Huhtamo (2009) chama a atenção para um aspecto peculiar do espaço museológico do século XIX, que contribui para a compreensão da relação distante e respeitosa do público quanto às obras ali expostas. Nesse período, a condição de “valor de culto” da arte – como “templo do belo e do sublime”, os museus incentivavam o tratamento quase religioso direcionado às obras de arte – era substituída gradualmente pela de “valor de troca”, assumindo seu papel de “propriedade privada”. Como produtos comerciais, colecionáveis e produtores de

status para a burguesia, negavam-se ao “toque” vulgar e invasivo dos visitantes.
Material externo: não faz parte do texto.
(** Lines 161 to 166: the decomposition and the selection [V[..., 0]]. *)
Definition decompose
    (linalg_svd : arr T 3 -> result (arr T 3 * arr T 2 * arr T 3))
    (A : arr T 3) : M (pyobj T) :=
  (USV <- svd linalg_svd A ;;
   L <- select_last0 (snd USV) ;;
   ret (PyTensor 2 L))%trace.

(** The body of [fit_line] after the centering (lines 153 to 166), on points
    [pts] of rank 3 and their centered points [A]. *)
Definition after_centering
    (linalg_svd : arr T 3 -> result (arr T 3 * arr T 2 * arr T 3))
    (other_ranks : pyobj T -> option (pyobj T) -> M (pyobj T))
    (pts A : arr T 3) (weights : option (pyobj T)) : M (pyobj T) :=
  (match weights with
   | Some w =>
       KORNIA_CHECK_IS_TENSOR w "weights must be a tensor" ;;
       KORNIA_CHECK_SHAPE w ["B"; "N"]%string ;;
       KORNIA_CHECK (shape_eqb (firstn 2 (shape T 3 pts))
                               (firstn 2 (py_shape w))) ;;
       match w with
       | PyTensor 2 ws => A' <- scatter A (Some ws) ;; decompose linalg_svd A'
       | _ => other_ranks (PyTensor 3 pts) weights
       end
   | None => A' <- scatter A None ;; decompose linalg_svd A'
   end)%trace.

(** The value [fit_line] decomposes: [At @ A], or [At @ diag(w) @ A] with
    weights [w]. *)
Definition scatter_matrix (pts : arr T 3) (ws : option (arr T 2)) : arr T 3 :=
  let A := centered pts in
  match ws with
  | Some w => zip_with mmul (zip_with mmul (map mtranspose A) (map diag w)) A
  | None => zip_with mmul (map mtranspose A) A
  end.

(** What a call returns once the scatter matrix [A] is built: the error of
    the decomposition, or [Vh[..., 0]], or the index error of an empty last
    axis. *)
Definition decompose_and_select
    (linalg_svd : arr T 3 -> result (arr T 3 * arr T 2 * arr T 3))
    (A : arr T 3) : result (pyobj T) :=
  match linalg_svd A with
  | Ok USV =>
      if forallb (forallb (fun row : list T => negb (length row =? 0))) (snd USV)
      then Ok (PyTensor 2 (map (map (hd s_zero)) (snd USV)))
      else Raise IndexError
  | Raise e => Raise e
  end.

(** The trace of a call of [fit_line] that returns. *)
Definition full_trace (weighted : bool) : list op :=
  if weighted
  then [OpMean; OpSub; OpTranspose; OpDiagEmbed; OpMatmul; OpMatmul; OpSvd; OpSelect]
  else [OpMean; OpSub; OpTranspose; OpMatmul; OpSvd; OpSelect].

(** The weights argument passes the checks: it is a tensor whose first two
    axes, [weights.shape[:2]], are those of [pts].  A tensor of rank 0 or 1
    has fewer than two axes and does not pass. *)
Definition weights_pass (pts : arr T 3) (w : pyobj T) : Prop :=
  match w with
  | PyTensor r a => firstn 2 (shape T r a) = firstn 2 (shape T 3 pts)
  | PyOther => False
  end.

End Values.

Section SvdContract.
Local Open Scope R_scope.

Definition identity (n : nat) : arr R 2 :=
  map (fun i => map (fun j => if (i =? j)%nat then 1 else 0) (seq 0 n)) (seq 0 n).

Fixpoint descending (s : list R) : Prop :=
  match s with
  | a :: (b :: _) as t => b <= a /\ descending t
  | _ => True
  end.

(** [(u, s, vh)] is a singular value decomposition of the square matrix
    [a]: [u] and [vh] are orthogonal, the singular values [s] are
    non-negative in descending order, and [a = u @ diag(s) @ vh]. *)
Definition is_svd (a u : arr R 2) (s : list R) (vh : arr R 2) : Prop :=
  let n := length a in
  mat n n u /\ length s = n /\ mat n n vh /\
  mmul (mtranspose u) u = identity n /\
  mmul vh (mtranspose vh) = identity n /\
  mmul (mtranspose vh) vh = identity n /\
  Forall (fun x => 0 <= x) s /\ descending s /\
  a = mmul (mmul u (diag s)) vh.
Assim, a manutenção da distância física em relação às obras era determinada por um mecanismo ideológico da época. Por essa mesma lógica ideológica, os museus passaram a propor, a partir da metade do século XIX, uma democratização de seus espaços, no sentido de se abrir para a era das massas. Mesmo com as obras trancadas atrás de vitrines lacradas e cordas, o museu é comparado por Huhtamo às lojas de departamentos que começaram a se proliferar nessa mesma época, com suas mercadorias expostas também em vitrines aos olhos cobiçosos dos visitantes/consumidores. O autor defende que o museu, a igreja e a loja de departamentos constituíam-se em mecanismos de regulação de comportamentos, visão que coaduna com a teoria de poder disciplinar de Foucault. “O museu pode ser visto como um maquinário ideológico cujo objetivo era atenuar e amenizar tensões sociais crescentes” (HUHTAMO, 2009, p.117).